As shown in Figure 11, the interactive effect diagram of feed rate and amplitude reveals the collaborative influence mode of the two on the cutting force. Under the traditional non-vibrating cutting condition, the cutting force shows a significant upward trend that is approximately linear as the feed rate increases. After introducing longitudinal torsional ultrasonic vibration, the cutting force curves at each amplitude level all shift downward as a whole, indicating that the vibration effectively reduces the processing load. It is worth noting that under the optimal amplitude of 3.2 μm, the upward slope of the cutting force with respect to the feed rate is the flattest, demonstrating the best stability. When the amplitude increases to 5.2 μm and 7.2 μm, although the cutting force is still lower than that of traditional processing, its upward trend with respect to the feed rate becomes steeper, especially when the feed rate exceeds 300 mm/min, the increase becomes more pronounced. At a higher feed rate of 600 mm/min, the cutting force curves at 5.2 μm and 7.2 μm amplitudes approach each other or even cross, indicating that the combination of excessive amplitude and high feed rate may lead to a reduction in the damping effect. This interaction confirms the non-linear coupling relationship between amplitude and feed rate. The optimal process matching lies in using an appropriate amplitude of 3.2 μm and controlling the feed rate below 300 mm/min to achieve the best balance between cutting force and processing efficiency. The effect diagram of the interaction between feed rate and amplitude.
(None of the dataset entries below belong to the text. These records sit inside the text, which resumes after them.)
(* ===================================================================== *)
(** * Facts about the builder                                             *)
(* ===================================================================== *)

(** The groups that own host entries. *)
Definition leaf_groups : list string :=
  ["cisco_routers"; "cisco_switches"; "palo_alto_firewalls";
   "fortinet_firewalls"; "juniper_routers"; "arista_switches";
   "unknown_devices"].

(** The fixed skeleton of groups, with the given [hosts] mapping in each
    leaf group. *)
Definition inventory_of (leaf : string -> list (string * pyval)) : pyval :=
  PDict [("all", PDict [("children", PDict [
    ("cisco_devices", PDict [("children", PDict [
        ("cisco_routers", PDict [("hosts", PDict (leaf "cisco_routers"))]);
        ("cisco_switches", PDict [("hosts", PDict (leaf "cisco_switches"))])])]);
    ("palo_alto_devices", PDict [("children", PDict [
        ("palo_alto_firewalls", PDict [("hosts", PDict (leaf "palo_alto_firewalls"))])])]);
    ("fortinet_devices", PDict [("children", PDict [
        ("fortinet_firewalls", PDict [("hosts", PDict (leaf "fortinet_firewalls"))])])]);
    ("juniper_devices", PDict [("children", PDict [
        ("juniper_routers", PDict [("hosts", PDict (leaf "juniper_routers"))])])]);
    ("arista_devices", PDict [("children", PDict [
        ("arista_switches", PDict [("hosts", PDict (leaf "arista_switches"))])])]);
    ("unknown_devices", PDict [("hosts", PDict (leaf "unknown_devices"))])])])].

(** The [hosts] mapping of a leaf group of a document. *)
Definition leaf_hosts (inventory : pyval) (group : string) : list (string * pyval) :=
  match getitem_at (hosts_path group) inventory with
  | Ok (PDict d) => d
  | _ => []
  end.

(** The hostnames of all host entries of a document, leaf by leaf. *)
Definition all_hostnames (inventory : pyval) : list string :=
  List.concat (map (fun g => Dict.keys (leaf_hosts inventory g)) leaf_groups).

Definition no_hosts : string -> list (string * pyval) := fun _ => [].

(** One more entry in the leaf [group]. *)
Definition with_host (group hostname : string) (record : pyval)
  (leaf : string -> list (string * pyval)) : string -> list (string * pyval) :=
  fun g => if String.eqb g group then Dict.set hostname record (leaf g) else leaf g.

Lemma empty_inventory_skeleton : empty_inventory = inventory_of no_hosts.
Proof. reflexivity. Qed.

Lemma leaf_hosts_inventory_of leaf g :
  In g leaf_groups -> leaf_hosts (inventory_of leaf) g = leaf g.
Proof.
  unfold leaf_groups. simpl.
  intros [<-|[<-|[<-|[<-|[<-|[<-|[<-|[]]]]]]]]; reflexivity.
Qed.

Lemma setitem_at_leaf leaf g h v :
  In g leaf_groups ->
  setitem_at (hosts_path g) h v (inventory_of leaf) =
  Ok (inventory_of (with_host g h v leaf)).
Proof.
  unfold leaf_groups. simpl.
  intros [<-|[<-|[<-|[<-|[<-|[<-|[<-|[]]]]]]]]; reflexivity.
Qed.

Lemma bin_of_octet_leaf o : In (fst (bin_of_octet o)) leaf_groups.
Proof.
  unfold bin_of_octet, leaf_groups.
  repeat match goal with
  | |- context [if ?b then _ else _] => destruct b
  end; simpl; tauto.
Qed.

(** The group and the host record the builder derives for an address. *)
Definition group_of (a : IPv4Address) : string := fst (bin_of_octet (octet 0 a)).

Definition record_of (a : IPv4Address) : pyval :=
  PDict (device_config a (snd (bin_of_octet (octet 0 a)))).

Lemma place_host_ipv4 a leaf :
  place_host a (inventory_of leaf) =
  Ok (inventory_of (with_host (group_of a) (hostname a) (record_of a) leaf)).
Proof.
  unfold place_host. rewrite classify_ipv4. simpl of_option. unfold bind.
  destruct (bin_of_octet (octet 0 a)) as [g os] eqn:E.
  unfold group_of, record_of. rewrite E. simpl fst. simpl snd.
  apply setitem_at_leaf.
  pose proof (bin_of_octet_leaf (octet 0 a)) as Hin. now rewrite E in Hin.
Qed.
As shown in Figure 12, the interactive effect diagram of the spindle speed and feed rate reveals the collaborative influence mechanism of the two on the cutting force. At any fixed feed rate, the cutting force monotonically decreases as the spindle speed increases. This trend is particularly significant under low feed rate conditions. It is noteworthy that the curves at different feed rate levels exhibit divergent characteristics, indicating that the gain effect of the feed rate on the cutting force is partially suppressed in the high spindle speed range and amplified in the low spindle speed range. Specifically, in the low-speed zone such as 900 r/min, with the highest feed rate of 600 mm/min, the cutting force is significantly higher than other conditions. While in the high-speed zone such as above 2700 r/min, the differences between the curves at different feed rates are significantly narrowed. This interactive pattern indicates that increasing the spindle speed not only directly reduces the cutting force but also effectively alleviates the increase in load caused by the increase in feed rate. This discovery provides a key path for process optimization: when a higher material removal rate is required, it is necessary to ensure an adequate high spindle speed to counteract the negative impact of the feed rate, thereby achieving effective control of the processing load while maintaining efficiency. The effect diagram of the interaction between the spindle speed and the feed rate.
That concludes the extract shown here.